Goal of the exercise – In the records that follow, find the line with "End GenerateWorld."; from there, retype every line exactly through the line with "Proof. intros H g. apply H. Qed.", which also belongs to the answer.

Stored data
Lemma generateWorld_cellAt (g : Game) (start end_ x y : Z) :
  cellAt (tiles (generateWorld start end_ g)) x y
  = match (if bool_decide (evicted g start y) then None
           else cellAt (tiles g) x y) with
    | Some c => Some c
    | None =>
        if bool_decide (generated g start end_ x y)
        then Some (WorldGenerator.classify (generator g) x y)
        else None
    end.
Proof.
  unfold cellAt. rewrite generateWorld_tiles. unfold evicted, generated.
  cbv zeta.
  set (s := Z.max 0 start).
  set (w1 := if bool_decide (s > viewportStart g)%Z
             then evictRows (viewportStart g) s (tiles g) else tiles g).
  assert (Hw1 : w1 !! y
                = if bool_decide (viewportStart g <= y < s)%Z
                  then None else tiles g !! y).
  { unfold w1. case_bool_decide.
    - apply evictRows_lookup.
    - rewrite bool_decide_false; [done | lia]. }
  assert (Hold : match w1 !! y with Some row => row !! x | None => None end
                 = if bool_decide (viewportStart g <= y < s)%Z then None
                   else match tiles g !! y with
                        | Some row => row !! x
                        | None => None
                        end).
  { rewrite Hw1. by bcase (viewportStart g <= y < s)%Z Hv. }
  destruct (decide (end_ > viewportEnd g)%Z) as [He|He].
  - rewrite (bool_decide_true _ He), generateRows_lookup.
    bcase (s <= y <= end_)%Z Hy.
    + rewrite generateRow_lookup, Hw1.
      rewrite (bool_decide_false (viewportStart g <= y < s)%Z) by lia.
      destruct (tiles g !! y) as [row|] eqn:Hrow; simpl.
      * destruct (row !! x); [done|].
        apply (f_equal (fun b : bool =>
          if b then Some (WorldGenerator.classify (generator g) x y) else None)).
        apply bool_decide_ext. tauto.
      * rewrite lookup_empty.
        apply (f_equal (fun b : bool =>
          if b then Some (WorldGenerator.classify (generator g) x y) else None)).
        apply bool_decide_ext. tauto.
    + rewrite Hold.
      rewrite (bool_decide_false (_ /\ _ /\ _ /\ _)) by tauto.
      bcase (viewportStart g <= y < s)%Z Hv; [done|].
      destruct (tiles g !! y) as [row|]; [|done]. by destruct (row !! x).
  - rewrite (bool_decide_false _ He), Hold.
    rewrite (bool_decide_false (_ /\ _ /\ _ /\ _)) by tauto.
    bcase (viewportStart g <= y < s)%Z Hv; [done|].
    destruct (tiles g !! y) as [row|]; [|done]. by destruct (row !! x).
Qed.

End GenerateWorld.
(** ** Relations kept by the computations of [update] *)

Section Preserves.

Import Game Sim.

Context (Rel : Game -> Game -> Prop) `{!PreOrder Rel}.

Lemma preserves_ret {A} (a : A) : preserves Rel (ret a).
Proof. intros g. reflexivity. Qed.

Lemma preserves_lift {A} (o : outcome A) : preserves Rel (lift o).
Proof. intros g. reflexivity. Qed.

Lemma preserves_gets {A} (f : Game -> A) : preserves Rel (gets f).
Proof. intros g. reflexivity. Qed.

Lemma preserves_read {A} (f : Game -> outcome A) :
  preserves Rel (fun g => (f g, g)).
Proof. intros g. reflexivity. Qed.

Lemma preserves_modify (f : Game -> Game) :
  (forall g, Rel g (f g)) -> preserves Rel (modify f).
Proof. intros H g. apply H. Qed.

Lemma preserves_bind {A B} (m : M A) (f : A -> M B) :
  preserves Rel m -> (forall a, preserves Rel (f a)) ->
  preserves Rel (bind m f).
Proof.
  intros Hm Hf g. unfold bind.
  specialize (Hm g). destruct (m g) as [[a|e] g']; simpl in *.
  - etransitivity; [exact Hm | apply Hf].
  - exact Hm.
Qed.

Lemma preserves_when (b : bool) (m : M unit) :
  preserves Rel m -> preserves Rel (when b m).
Proof. intros Hm. destruct b; [exact Hm | apply preserves_ret]. Qed.

(** When every assignment to the player, to the tiles and to the other
    fields keeps the relation, so does each block of [update]. *)
Hypothesis Rel_player : forall f g, Rel g (set_player (f (player g)) g).
Hypothesis Rel_t : forall x g, Rel g (set_t x g).
Hypothesis Rel_jumpQueued : forall b g, Rel g (set_jumpQueued b g).
Hypothesis Rel_cameraPosition : forall x g, Rel g (set_cameraPosition x g).
Hypothesis Rel_consume : forall now g xy, Rel g (consume now g xy).
Hypothesis Rel_score :
  forall x g, Rel g (set_score (Z.max (score g) x) g).
Hypothesis Rel_gameOver :
  forall g, gameOver g = false -> Rel g (set_gameOver true (t g) g).

Lemma preserves_onPlayer f : preserves Rel (onPlayer f).
Proof. apply preserves_modify. intros g. apply Rel_player. Qed.

Lemma Rel_consumeAll now these g : Rel g (foldl (consume now) g these).
Proof.
  revert g. induction these as [|xy these IH]; intros g; simpl.
  - reflexivity.
  - etransitivity; [apply Rel_consume | apply IH].
Qed.

Lemma preserves_resolveEvent ev : preserves Rel (resolveEvent ev).
Proof.
  unfold resolveEvent.
  repeat first
    [ apply preserves_bind; [|intros ?]
    | apply preserves_gets
    | apply preserves_when
    | apply preserves_onPlayer
    | apply preserves_modify; intros ?; apply Rel_t
    | match goal with
      | |- preserves _ (if ?b then _ else _) => destruct b
      end ].
Qed.

Lemma preserves_checkCollisions : preserves Rel checkCollisions.
Proof.
  unfold checkCollisions.
  repeat first
    [ apply preserves_bind; [|intros ?]
    | apply preserves_gets
    | apply preserves_read
    | apply preserves_when
    | apply preserves_onPlayer
    | apply preserves_modify; intros ?; apply Rel_consumeAll
    | match goal with
      | |- preserves _ (match ?x with _ => _ end) => destruct x
      end ].
Qed.

Lemma preserves_examineInputs inputs : preserves Rel (examineInputs inputs).
Proof.
  unfold examineInputs.
  repeat first
    [ apply preserves_bind; [|intros ?]
    | apply preserves_gets
    | apply preserves_when
    | apply preserves_onPlayer
    | apply preserves_modify; intros ?; apply Rel_jumpQueued
    | match goal with
      | |- preserves _ (if ?b then _ else _) => destruct b
      end ].
Qed.

Lemma preserves_changeOrientation d ev :
  preserves Rel (changeOrientation d ev).
Proof.
  unfold changeOrientation.
  repeat first
    [ apply preserves_bind; [|intros ?]
    | apply preserves_gets
    | apply preserves_when
    | apply preserves_onPlayer
    | match goal with
      | |- preserves _ (if ?b then _ else _) => destruct b
      end ].
Qed.

Lemma preserves_untilInputs inputs elapsedTime :
  preserves Rel (untilInputs inputs elapsedTime).
Proof.
  unfold untilInputs.
  repeat first
    [ apply preserves_resolveEvent
    | apply preserves_checkCollisions
    | apply preserves_gets
    | apply preserves_lift
    | apply preserves_ret
    | apply preserves_bind; [|intros ?] ].
Qed.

Task solution –
End GenerateWorld.
(** ** Relations kept by the computations of [update] *)

Section Preserves.

Import Game Sim.

Context (Rel : Game -> Game -> Prop) `{!PreOrder Rel}.

Lemma preserves_ret {A} (a : A) : preserves Rel (ret a).
Proof. intros g. reflexivity. Qed.

Lemma preserves_lift {A} (o : outcome A) : preserves Rel (lift o).
Proof. intros g. reflexivity. Qed.

Lemma preserves_gets {A} (f : Game -> A) : preserves Rel (gets f).
Proof. intros g. reflexivity. Qed.

Lemma preserves_read {A} (f : Game -> outcome A) :
  preserves Rel (fun g => (f g, g)).
Proof. intros g. reflexivity. Qed.

Lemma preserves_modify (f : Game -> Game) :
  (forall g, Rel g (f g)) -> preserves Rel (modify f).
Proof. intros H g. apply H. Qed.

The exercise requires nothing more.